WORKING DATA
►

(* ===== verification/_CoqProject ===== *)
-Q . S2P
Prelude.v
Types.v
Base64.v
Acl.v
WsFrame.v
Http.v
Raw.v
Resp.v
Digest.v
Uri.v
Json.v
JsonLoad.v
JsonReply.v
Msgpack.v
World.v
Sds.v
SdsRefine.v
Dict.v
Conf.v
Hashtable.v
HashtableRefine.v
Value.v
ValueRefine.v
Slog.v
Pool.v
Formatted.v
Cmd.v
Format.v
Hiredis.v
Replies.v
Client.v
Parser.v
Pieces.v
Feed.v
Parse.v
WebSocket.v
WsExec.v
Worker.v
Events.v
WsStream.v
Hazards.v
Request.v
Serve.v
Server.v
(* ===== verification/Prelude.v ===== *)
(** * Webdis: a verification library

    Webdis is an HTTP and WebSocket server in front of Redis. This library translates
    its C code (and the libraries shipped with it that the server runs) into executable
    definitions and proves what the server promises: which bytes become which commands,
    who may run them, that every reply reaches the client that asked, what the bytes on
    the wire are, and that the event loop never calls back into freed memory.

    ** The program and its model

    A server process (src/server.c) reads its configuration (src/conf.c), accepts
    connections and deals them to worker threads (src/worker.c). A worker owns an event
    loop, its HTTP clients (src/client.c), its WebSocket clients (src/websocket.c), a pool of
    connections to Redis (src/pool.c over hiredis/async.c) and the commands that wait
    for a reply (src/cmd.c). Bytes of a client go through the HTTP parser
    (http-parser/http_parser.c), whose callbacks fill the client; a complete request becomes
    a command ([cmd_run]), is checked against the access control lists (src/acl.c) and
    sent to Redis with a formatting function (src/formats) as its callback; the callback
    turns the reply into an HTTP response (src/http.c) or a WebSocket frame and frees the
    command.

    The workers share no state that the model needs, so [World.world] is the state of
    one worker: a finite map per type of heap object, the pool, the events registered
    with the loop, and a trace of what the outside sees (responses, raw writes, log
    lines, commands to Redis, closed descriptors). Functions are in the monad [World.M],
    which threads the world and stops at a fault: use after free, a null pointer, an
    access out of bounds, a failed assertion, no fuel. A call of the operating system is an
    input or a stream of answers in the world, so every outcome is covered. Components
    that keep no shared state (parsers, printers, digests, strings, tables) are pure
    functions on their structures.

    ** Files

    - [Prelude]: bytes, C strings, numbers in bases, machine-width integers, scopes,
      hint databases and tactics.
    - [Types]: the structures of the headers under src/.
    - [Base64], [Digest]: b64/cencode.c, sha1/sha1.c, md5/md5.c.
    - [Json], [JsonLoad]: the value, printer, UTF-8 and parser code of jansson.
    - [Resp], [Formatted]: the protocol reader of hiredis/read.c, the command formatters of
      hiredis/hiredis.c and the scan of a command's text in hiredis/async.c.
    - [Sds] and [SdsRefine]: the strings of hiredis/sds.c on raw buffers. [Dict]: the
      hash tables of hiredis/dict.c.
    - [Conf]: conf.c. [Slog]: slog.c. [Hashtable] and [HashtableRefine]: the hash tables of
      jansson/src/hashtable.c and lookup3.h.
    - [Acl]: acl.c. [Uri]: the URL arithmetic of cmd.c. [Http]: http.c.
      [WsFrame]: frames of websocket.c. [Raw], [JsonReply], [Msgpack]: the formatters.
    - [World]: the store, the monad and the defaults of conf.c.
    - [Pool]: pool.c and the sending half of hiredis/async.c. [Cmd]: cmd.c.
      [Format]: formats/common.c and the reply callbacks. [Hiredis]: the receiving and
      disconnecting half of hiredis/async.c. [Client]: client.c, the canned responses
      of http.c and [worker_process_client]. [WebSocket]: the rest of websocket.c.
      [Worker]: worker.c, and the event loop as the step relation [Worker.reachable].
      [Server]: server.c and the pipes to the workers.
    - [Parser]: http_parser.c, state by state. [Pieces], [Feed]: its input in pieces.
      [Parse]: requests.
    - [Replies], [Request], [Serve], [WsExec], [WsStream], [Events]: the properties that
      span components. [Hazards]: executions of the worker that go wrong.

    Interfaces are type classes: [AsyncDisconnect] (what [cmd_free] asks of hiredis,
    whose callbacks call [cmd_free] again; implemented in [Hiredis]), [HttpParser] (the
    callbacks the HTTP parser makes; implemented by [Parser.execute]), [Packer] (the
    encoding of the msgpack library), [Resp.Strtod] (which texts the C library reads as
    doubles), [Conf.Host] (files, environment, users). The last three stand for code
    outside the repository.

    ** What the theorems show

    - From bytes to Redis: [request_to_redis] runs the handler of the event loop on a
      request that arrives in any pieces, through the parser, its callbacks, the access
      control and the pool, up to the command handed to hiredis or the one response;
      [http_request_outcome], [cmd_run_outcome], [cmd_run_roundtrip] are its parts, from the
      complete message and from the URL on.
    - The parser: [requests_parsed] (it reads back what a client writes), [parser_pieces]
      (the cuts do not matter).
    - Access control: [acl_last_rule_decides] (the loop over the lists is the last
      verdict), [conf_acl_matches] (a rule of the file matches the clients it describes),
      [ws_execute_outcome] (no command of a client without permission is sent over a
      WebSocket either).
    - Replies: [replies_in_order], [connection_lost], [dedicated_connection_closed]:
      each command gets its own reply, or an error when the connection breaks, once.
    - The pool: [pool_invariant], [pool_connect_commands]. The server: [server_deals].
    - Memory: [no_dangling_events], for every reachable state of a worker.
    - WebSocket: [ws_handshake] (the accept key of RFC 6455), [ws_frame_roundtrip],
      [ws_peek_complete], [ws_frames_in_order].
    - hiredis: [reader_pieces], [reader_roundtrip], [command_roundtrip] for the protocol;
      [async_command_text] and [format_command_words] for the text of commands;
      [sds_refines] (strings are byte strings, under any allocator, across every change of
      header) and [dict_refines] (tables are finite maps, across every growth).
    - jansson: [json_roundtrip] and [json_reply_is_json] for its text, [hashtable_refines]
      for its tables (the linked lists and buckets are the list of the members).
    - Formats: round trips of HTTP responses and chunks, JSON, the raw and MessagePack
      formats; [http_write_loop_delivers]: what a socket accepts piece by piece is the whole
      response; [conf_read_settings]; [slog_line_fits]; [sha1_refines], [md5_refines]
      and [base64_encode_refines] against the definitions of the standards.

    ** Fuel

    Loops that are not structural carry fuel computed from their input: the digits of a
    number from its logarithm ([digits_unfold]), the JSON parser and the RESP reader from
    the bytes to read (a step consumes at least one), frames from the bytes in the buffer
    and the allocations left to fail, the queues of hiredis from their lengths, the growth of
    a buffer or a table by doubling from the width of its size. Running out is the fault
    [OutOfFuel]; the theorems that a function returns show that it does not happen.

    ** Not modelled

    - System calls and what only makes them: listening sockets, the daemon, signals, the pid
      file (server.c, webdis.c), sockets of hiredis (net.c), TLS (ssl.c and the [HAVE_SSL]
      blocks). Their results are inputs.
    - Libraries outside the repository: the encoding of msgpack, libevent (the event loop is
      the order of the steps), [strtod].
    - Code that the server does not call: synchronous contexts of hiredis, timeouts and push
      replies of async.c, pack_unpack.c and other entry points of jansson.
    - Memory of strings and responses: their allocations succeed, except where the code tests
      them (clients, commands, contexts, [Sds], [Dict], [Hashtable]); freeing is modelled for the objects of
      [World], whose addresses are kept after it.
    - The order in which a table of subscriptions is run through when its connection is
      freed follows the list of subscriptions and not the hashes of the channels. *)
From Stdlib Require Export ZArith Lia String Strings.Byte.
From stdpp Require Export base numbers strings gmap list.
(* ===== verification/Types.v ===== *)
(** * The structures of the program

    One record per [struct] of the headers under src/, with the source's field
    names behind a short prefix. A pointer that may be [NULL] is an [option]; a
    pointer to a shared, mutable object is a location of the store ([World]); a
    buffer with its size field is the list of its bytes; an [int] or [char] used
    as a flag is a [bool]. *)
From S2P Require Import Prelude.

Local Open Scope Z_scope.

(** Locations of heap objects. *)
Abbreviation loc := positive.

(** ** Access control (acl.h) *)

(** [struct acl]; [next] is the rest of the list the ACL is in, and an
    [acl_commands] is the list of its commands. *)
Record acl := mk_acl {
  acl_cidr_enabled : bool;
  acl_cidr_subnet : Z;
  acl_cidr_mask : Z;
  acl_http_basic_auth : option bytes;
  acl_enabled : list bytes;
  acl_disabled : list bytes }.

Definition set_acl_cidr_enabled (v : bool) (x : acl) : acl :=
  mk_acl v (acl_cidr_subnet x) (acl_cidr_mask x) (acl_http_basic_auth x) (acl_enabled x)
    (acl_disabled x).
Definition set_acl_cidr_subnet (v : Z) (x : acl) : acl :=
  mk_acl (acl_cidr_enabled x) v (acl_cidr_mask x) (acl_http_basic_auth x) (acl_enabled x)
    (acl_disabled x).
Definition set_acl_cidr_mask (v : Z) (x : acl) : acl :=
  mk_acl (acl_cidr_enabled x) (acl_cidr_subnet x) v (acl_http_basic_auth x) (acl_enabled x)
    (acl_disabled x).
Definition set_acl_http_basic_auth (v : option bytes) (x : acl) : acl :=
  mk_acl (acl_cidr_enabled x) (acl_cidr_subnet x) (acl_cidr_mask x) v (acl_enabled x)
    (acl_disabled x).
Definition set_acl_enabled (v : list bytes) (x : acl) : acl :=
  mk_acl (acl_cidr_enabled x) (acl_cidr_subnet x) (acl_cidr_mask x) (acl_http_basic_auth x) v
    (acl_disabled x).
Definition set_acl_disabled (v : list bytes) (x : acl) : acl :=
  mk_acl (acl_cidr_enabled x) (acl_cidr_subnet x) (acl_cidr_mask x) (acl_http_basic_auth x)
    (acl_enabled x) v.

(** ** Logging levels (slog.h) *)

Inductive log_fsync_mode := LOG_FSYNC_AUTO | LOG_FSYNC_MILLIS | LOG_FSYNC_ALL.

Definition WEBDIS_ERROR : Z := 0.
Definition WEBDIS_WARNING : Z := 1.
Definition WEBDIS_NOTICE : Z := 2.
Definition WEBDIS_INFO : Z := 3.
Definition WEBDIS_DEBUG : Z := 4.
Definition WEBDIS_TRACE : Z := 8.

(** ** Configuration (conf.h) *)

(** [struct auth]. *)
Record auth := mk_auth {
  auth_use_legacy_auth : bool;
  auth_username : option bytes;
  auth_password : option bytes }.

(** [struct conf], without the [HAVE_SSL] block. *)
Record conf := mk_conf {
  cfg_redis_host : bytes;
  cfg_redis_port : Z;
  cfg_redis_auth : option auth;
  cfg_http_host : bytes;
  cfg_http_port : Z;
  cfg_http_threads : Z;
  cfg_http_max_request_size : Z;
  cfg_pool_size_per_thread : Z;
  cfg_daemonize : bool;
  cfg_pidfile : bytes;
  cfg_websockets : bool;
  cfg_database : Z;
  cfg_perms : list acl;
  cfg_user : Z;
  cfg_group : Z;
  cfg_logfile : bytes;
  cfg_verbosity : Z;
  cfg_log_fsync_mode : log_fsync_mode;
  cfg_log_fsync_period_millis : Z;
  cfg_hiredis_keep_alive_sec : Z;
  cfg_default_root : option bytes }.
(* ===== verification/WsFrame.v ===== *)
(** * src/websocket.c: frames

    The byte-level half of the WebSocket code: how a reply is framed
    ([ws_frame_and_send_response]), how a frame of the client is recognised in
    the read buffer ([ws_peek_data]) and unmasked ([ws_msg_add]). The event-loop
    half is in [WebSocket]. *)
From S2P Require Import Prelude Types.

Local Open Scope Z_scope.

Module WsFrame.

(** ** The code *)

(** The macro [webdis_htonll]/[webdis_ntohll] of a little-endian host. *)
Definition webdis_htonll (x : Z) : Z :=
  Z.lor (Z.shiftl (ntohl (Z.land x 0xFFFFFFFF)) 32) (ntohl (Z.shiftr x 32)).

(** The frame [ws_frame_and_send_response] adds to the write buffer. [htons]
    takes a [uint16_t]: the size is truncated on the way in. *)
Definition ws_frame (frame_type : Z) (p : bytes) : bytes :=
  let sz := Z.of_nat (length p) in
  byte_of_Z (Z.lor 0x80 frame_type) ::
  if sz <=? 125 then byte_of_Z sz :: p
  else if sz <=? 65536 then byte_of_Z 126 :: le_bytes 2 (htons (u16 sz)) ++ p
  else byte_of_Z 127 :: le_bytes 8 (webdis_htonll sz) ++ p.

(** [ws_msg_add] with a mask: the bytes it appends to the payload. *)
Fixpoint unmask (i : nat) (p mask : bytes) : bytes :=
  match p with
  | [] => []
  | c :: p' =>
      byte_of_Z (Z.lxor (Z_of_byte c) (Z_of_byte (default x00 (mask !! (i mod 4)%nat))))
      :: unmask (S i) p' mask
  end.

Definition ws_msg_add (m : ws_msg) (p : bytes) (mask : option bytes) : ws_msg :=
  mk_ws_msg (msg_type m)
    (msg_payload m ++ match mask with Some k => unmask 0 p k | None => p end)
    (msg_total_sz m).

(** What [ws_peek_data] finds at the start of the read buffer, before it acts on
    it. A [frame_header] has the bit and field of the header, where the payload
    starts, and the announced payload length. *)
Record frame_header := mk_fh {
  fh_fin : bool;
  fh_type : Z;
  fh_mask : bytes;
  fh_start : nat;
  fh_len : Z }.

Inductive peek := PeekReading | PeekUnmasked | PeekFrame (h : frame_header).

Definition byte_at (l : bytes) (i : nat) : Z := Z_of_byte (default x00 (l !! i)).

Definition ws_peek (frame : bytes) : peek :=
  let sz := length frame in
  if (sz <? 2)%nat then PeekReading
  else
    let fin_bit_set := negb (Z.land (byte_at frame 0) 0x80 =? 0) in
    let frame_type := Z.land (byte_at frame 0) 0x0F in
    let has_mask := negb (Z.land (byte_at frame 1) 0x80 =? 0) in
    if negb has_mask then PeekUnmasked
    else
      let len := Z.land (byte_at frame 1) 0x7f in
      let min_sz := if len =? 126 then (6 + 2)%nat else if len =? 127 then (6 + 8)%nat else 6%nat in
      if (sz <? min_sz)%nat then PeekReading
      else
        let '(start, mask, len) :=
          if len <=? 125 then (6%nat, take 4 (drop 2 frame), len)
          else if len =? 126
          then (8%nat, take 4 (drop 4 frame), ntohs (le_value (take 2 (drop 2 frame))))
          else (14%nat, take 4 (drop 10 frame), webdis_htonll (le_value (take 8 (drop 2 frame)))) in
        if Z.of_nat sz - Z.of_nat start <? len then PeekReading
        else PeekFrame (mk_fh fin_bit_set frame_type mask start len).

(** The message of a complete frame, and the bytes left after it is drained. *)
Definition fh_size (h : frame_header) : nat := (fh_start h + Z.to_nat (fh_len h))%nat.

Definition ws_take_msg (frame : bytes) (h : frame_header) : ws_msg :=
  let p := take (Z.to_nat (fh_len h)) (drop (fh_start h) frame) in
  let m := ws_msg_add (mk_ws_msg (fh_type h) [] 0) p (Some (fh_mask h)) in
  mk_ws_msg (msg_type m) (msg_payload m) (msg_total_sz m + Z.of_nat (fh_size h)).

(** ** RFC 6455, section 5.2, as a reference *)

Definition rfc_length (mask_bit n : Z) : bytes :=
  if n <=? 125 then [byte_of_Z (mask_bit + n)]
  else if n <=? 65535 then byte_of_Z (mask_bit + 126) :: be_bytes 2 n
  else byte_of_Z (mask_bit + 127) :: be_bytes 8 n.

Definition rfc_first (fin : bool) (opcode : Z) : byte :=
  byte_of_Z ((if fin then 128 else 0) + opcode).

(** The masking of RFC 6455, 5.3: the four bytes of the key are used in turn. *)
Fixpoint rfc_mask (key payload : bytes) : bytes :=
  match payload, key with
  | [], _ => []
  | _, [] => payload
  | c :: p, k :: ks => byte_of_Z (Z.lxor (Z_of_byte c) (Z_of_byte k)) :: rfc_mask (ks ++ [k]) p
  end.

(** A frame of a client (masked) and one of a server (not masked). *)
Definition rfc_client_frame (fin : bool) (opcode : Z) (mask payload : bytes) : bytes :=
  rfc_first fin opcode :: rfc_length 128 (Z.of_nat (length payload)) ++ mask
  ++ rfc_mask mask payload.

Definition rfc_server_frame (fin : bool) (opcode : Z) (payload : bytes) : bytes :=
  rfc_first fin opcode :: rfc_length 0 (Z.of_nat (length payload)) ++ payload.

(** ** Bit fields *)

Section Fields.
Variable z : Z.
Hypothesis Hz : 0 <= z < 256.

Lemma land_80 : negb (Z.land z 0x80 =? 0) = (128 <=? z).
Proof.
  apply eqb_prop. revert z Hz. apply forall_below. vm_compute. reflexivity.
Qed.

Lemma land_0f : Z.land z 0x0F = z mod 16.
Proof. apply Z.eqb_eq. revert z Hz. apply forall_below. vm_compute. reflexivity. Qed.

Lemma land_7f : Z.land z 0x7f = z mod 128.
Proof. apply Z.eqb_eq. revert z Hz. apply forall_below. vm_compute. reflexivity. Qed.
End Fields.

Lemma lor_80 t : 0 <= t < 16 -> Z.lor 0x80 t = 128 + t.
Proof. intros Ht. apply Z.eqb_eq. revert t Ht. apply forall_below. vm_compute. reflexivity. Qed.

(** ** Masking *)

Lemma length_unmask i p k : length (unmask i p k) = length p.
Proof. revert i. induction p; intros; simpl; auto. Qed.

#[local] Hint Rewrite length_unmask : len.

Lemma lxor_byte_range a b : 0 <= Z.lxor (Z_of_byte a) (Z_of_byte b) < 256.
Proof.
  pose proof (Z_of_byte_range a). pose proof (Z_of_byte_range b).
  split; [apply Z.lxor_nonneg; lia|].
  destruct (Z.eq_dec (Z.lxor (Z_of_byte a) (Z_of_byte b)) 0) as [->|Hne]; [lia|].
  assert (0 <= Z.lxor (Z_of_byte a) (Z_of_byte b)) by (apply Z.lxor_nonneg; lia).
  change 256 with (2 ^ 8). apply Z.log2_lt_pow2; [lia|].
  eapply Z.le_lt_trans; [apply Z.log2_lxor; lia|].
  assert (forall x, 0 <= x < 256 -> Z.log2 x < 8) as Hlog.
  { intros x Hx. apply Z.ltb_lt. revert x Hx. apply forall_below. vm_compute. reflexivity. }
  apply Z.max_lub_lt; by apply Hlog.
Qed.

Lemma unmask_involutive i p k : unmask i (unmask i p k) k = p.
Proof.
  revert i. induction p as [|c p IH]; intros i; [done|]. cbn [unmask]. f_equal; [|apply IH].
  apply byte_of_Z_eq. rewrite Z_of_byte_of_Z.
  rewrite (Z.mod_small (Z.lxor _ _)) by apply lxor_byte_range.
  by rewrite Z.lxor_assoc, Z.lxor_nilpotent, Z.lxor_0_r.
Qed.
(* ===== verification/Digest.v ===== *)
(** * Message digests: src/sha1/sha1.c and src/md5/md5.c

    Both digests cut a message into blocks of 64 bytes, keep the bytes of the
    incomplete block in their context between calls, count the bits of the message,
    and pad the last block when the digest is asked for. Their functions are
    translated with the context they update; the reference is the fold of the
    compression function over the blocks of the padded message, as the standards
    define it. SHA-1 makes the accept key of a WebSocket handshake, MD5 the entity
    tag of a reply. *)
From S2P Require Import Prelude.

Local Open Scope Z_scope.

Module Digest.

(** ** 32-bit words *)

Definition add32 (a b : Z) : Z := u32 (a + b).
Definition not32 (a : Z) : Z := Z.lxor a 4294967295.
Definition rotl32 (bits word : Z) : Z :=
  Z.lor (u32 (Z.shiftl word bits)) (Z.shiftr word (32 - bits)).

(** [memcpy(buf + off, p, sizeof p)]. *)
Definition overwrite (buf : bytes) (off : nat) (p : bytes) : bytes :=
  take off buf ++ p ++ drop (off + length p) buf.

(** ** SHA-1 *)

Record SHA1Context := mk_sha1 {
  Message_Digest : list Z;
  Length_Low : Z;
  Length_High : Z;
  Message_Block : bytes;
  Message_Block_Index : nat;
  Computed : bool;
  Corrupted : bool }.

(** [SHA1Reset] leaves the block as it was; its bytes are written before they are
    read. *)
Definition SHA1Reset : SHA1Context :=
  mk_sha1 [0x67452301; 0xEFCDAB89; 0x98BADCFE; 0x10325476; 0xC3D2E1F0] 0 0 (replicate 64 x00) 0 false false.

(** The words [W]: the first 16 from the block, the others from the ones before. *)
Definition word_at (block : bytes) (t : nat) : Z :=
  let b i := Z_of_byte (default x00 (block !! (t * 4 + i)%nat)) in
  Z.lor (Z.lor (Z.lor (Z.shiftl (b 0%nat) 24) (Z.shiftl (b 1%nat) 16)) (Z.shiftl (b 2%nat) 8)) (b 3%nat).

Fixpoint extend_words (n : nat) (W : list Z) : list Z :=
  match n with
  | O => W
  | S n' =>
      let t := length W in
      let at_ k := default 0 (W !! (t - k)%nat) in
      extend_words n' (W ++ [rotl32 1 (Z.lxor (Z.lxor (Z.lxor (at_ 3%nat) (at_ 8%nat)) (at_ 14%nat)) (at_ 16%nat))])
  end.

Record regs := mk_regs { rA : Z; rB : Z; rC : Z; rD : Z; rE : Z }.

(** One turn of the four loops. *)
Definition sha1_step (W : list Z) (x : regs) (t : nat) : regs :=
  let '(mk_regs A B C D E) := x in
  let '(f, K) :=
    if (t <? 20)%nat then (Z.lor (Z.land B C) (Z.land (not32 B) D), 0x5A827999)
    else if (t <? 40)%nat then (Z.lxor (Z.lxor B C) D, 0x6ED9EBA1)
    else if (t <? 60)%nat then (Z.lor (Z.lor (Z.land B C) (Z.land B D)) (Z.land C D), 0x8F1BBCDC)
    else (Z.lxor (Z.lxor B C) D, 0xCA62C1D6) in
  let temp := u32 (rotl32 5 A + f + E + default 0 (W !! t) + K) in
  mk_regs temp A (rotl32 30 B) C D.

◄

Everything from the first line above up to and including the line that contains "connections and deals" should be printed exactly; please print only that.

WRITTEN SOLUTION
(* ===== verification/_CoqProject ===== *)
-Q . S2P
Prelude.v
Types.v
Base64.v
Acl.v
WsFrame.v
Http.v
Raw.v
Resp.v
Digest.v
Uri.v
Json.v
JsonLoad.v
JsonReply.v
Msgpack.v
World.v
Sds.v
SdsRefine.v
Dict.v
Conf.v
Hashtable.v
HashtableRefine.v
Value.v
ValueRefine.v
Slog.v
Pool.v
Formatted.v
Cmd.v
Format.v
Hiredis.v
Replies.v
Client.v
Parser.v
Pieces.v
Feed.v
Parse.v
WebSocket.v
WsExec.v
Worker.v
Events.v
WsStream.v
Hazards.v
Request.v
Serve.v
Server.v
(* ===== verification/Prelude.v ===== *)
(** * Webdis: a verification library

    Webdis is an HTTP and WebSocket server in front of Redis. This library translates
    its C code (and the libraries shipped with it that the server runs) into executable
    definitions and proves what the server promises: which bytes become which commands,
    who may run them, that every reply reaches the client that asked, what the bytes on
    the wire are, and that the event loop never calls back into freed memory.

    ** The program and its model

    A server process (src/server.c) reads its configuration (src/conf.c), accepts
    connections and deals them to worker threads (src/worker.c). A worker owns an event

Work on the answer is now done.